Work instructions:
The lines to copy run from the one containing "destruct (existsb (String.eqb" through the last line of the listing; copy them exactly and nothing more.
*** Opening Listed entries ***
(** The column [guess_column] returns is a column of the table whose
    lower-cased, stripped name contains a keyword, and the keywords are
    tried in order: no keyword before that one is contained in the name
    of any column. *)
Theorem guess_column_first_keyword (df_cols keywords : list string) (c : string) :
  guess_column df_cols keywords = Some c ->
  In c df_cols /\
  exists pre key post,
    keywords = pre ++ key :: post /\
    contains key (strip (lower c)) = true /\
    forall k c', In k pre -> In c' df_cols -> contains k (strip (lower c')) = false.
Proof.
  unfold guess_column. destruct (lowered_spec df_cols) as [Hval Hkey].
  induction keywords as [|key keywords IH]; simpl; [done|].
  destruct (first_containing key (lowered df_cols)) as [orig|] eqn:Hfirst.
  - intros [= <-]. apply first_containing_some in Hfirst as (low & Hin & Hlow).
    destruct (Hval _ _ Hin) as [Hc ->]. split; [done|].
    exists [], key, keywords. split; [done|]. split; [done|]. by intros k c' [].
  - intros H. destruct (IH H) as (Hc & pre & key' & post & -> & Hkey' & Hpre).
    split; [done|]. exists (key :: pre), key', post. split; [done|]. split; [done|].
    intros k c' [Hk|Hk] Hc'; [subst k|by apply Hpre].
    destruct (Hkey c' Hc') as [orig Horig].
    by apply (proj1 (first_containing_none key (lowered df_cols)) Hfirst _ orig).
Qed.

(** [guess_column] returns [None] exactly when no keyword is contained in
    the lower-cased, stripped name of any column. *)
Theorem guess_column_none (df_cols keywords : list string) :
  guess_column df_cols keywords = None <->
  forall key c, In key keywords -> In c df_cols -> contains key (strip (lower c)) = false.
Proof.
  unfold guess_column. destruct (lowered_spec df_cols) as [Hval Hkey].
  induction keywords as [|key keywords IH]; simpl.
  - split; [by intros _ ? ? []|done].
  - destruct (first_containing key (lowered df_cols)) as [orig|] eqn:Hfirst.
    + split; [done|]. intros H.
      apply first_containing_some in Hfirst as (low & Hin & Hlow).
      destruct (Hval _ _ Hin) as [Hc ->].
      specialize (H key orig (or_introl eq_refl) Hc). congruence.
    + rewrite IH. split.
      * intros H k c [Hk|Hk] Hc; [subst k|by apply H].
        destruct (Hkey c Hc) as [orig Horig].
        by apply (proj1 (first_containing_none key (lowered df_cols)) Hfirst _ orig).
      * intros H k c Hk Hc. apply H; [by right|done].
Qed.

(** ** clean_data.py: deduplication by DOI *)

Lemma select_map {A : Type} (f : A -> bool) (rows : list A) :
  select rows (List.map f rows) = List.filter f rows.
Proof. induction rows as [|r rows IH]; simpl; [done|]. by rewrite IH. Qed.

Lemma non_null_rows_filter (merged : list row) :
  non_null_rows merged = List.filter (fun r => negb (is_null_like r)) merged.
Proof. apply select_map. Qed.

Lemma seen_spec (k : string) (seen : list string) :
  existsb (String.eqb k) seen = true <-> In k seen.
Proof.
  rewrite existsb_exists. split.
  - intros (x & Hx & Heq). apply String.eqb_eq in Heq. by subst.
  - intros H. exists k. split; [done|]. apply String.eqb_refl.
Qed.

Lemma keep_first_cons (seen : list string) (r : row) (rows : list row) :
  keep_first seen (r :: rows)
  = if existsb (String.eqb (doi_normalized r)) seen then keep_first seen rows
    else r :: keep_first (doi_normalized r :: seen) rows.
Proof. unfold keep_first. simpl. by destruct (existsb _ seen). Qed.

Lemma keep_first_In (seen : list string) (rows : list row) (r : row) :
  In r (keep_first seen rows) -> In r rows /\ ~ In (doi_normalized r) seen.
Proof.
  revert seen. induction rows as [|r0 rows IH]; intros seen; [done|].
  rewrite keep_first_cons.
  destruct (existsb (String.eqb (doi_normalized r0)) seen) eqn:Hseen.
  - intros H. destruct (IH _ H). split; [by right|done].
  - intros [<-|H].
    + split; [by left|]. intros Hin. apply seen_spec in Hin. congruence.
    + destruct (IH _ H) as [Hin Hnot]. split; [by right|].
      intros Hs. apply Hnot. by right.
Qed.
*** Closing Listed entries ***
Expected answer:
  destruct (existsb (String.eqb (doi_normalized r0)) seen) eqn:Hseen.
  - intros H. destruct (IH _ H). split; [by right|done].
  - intros [<-|H].
    + split; [by left|]. intros Hin. apply seen_spec in Hin. congruence.
    + destruct (IH _ H) as [Hin Hnot]. split; [by right|].
      intros Hs. apply Hnot. by right.
Qed.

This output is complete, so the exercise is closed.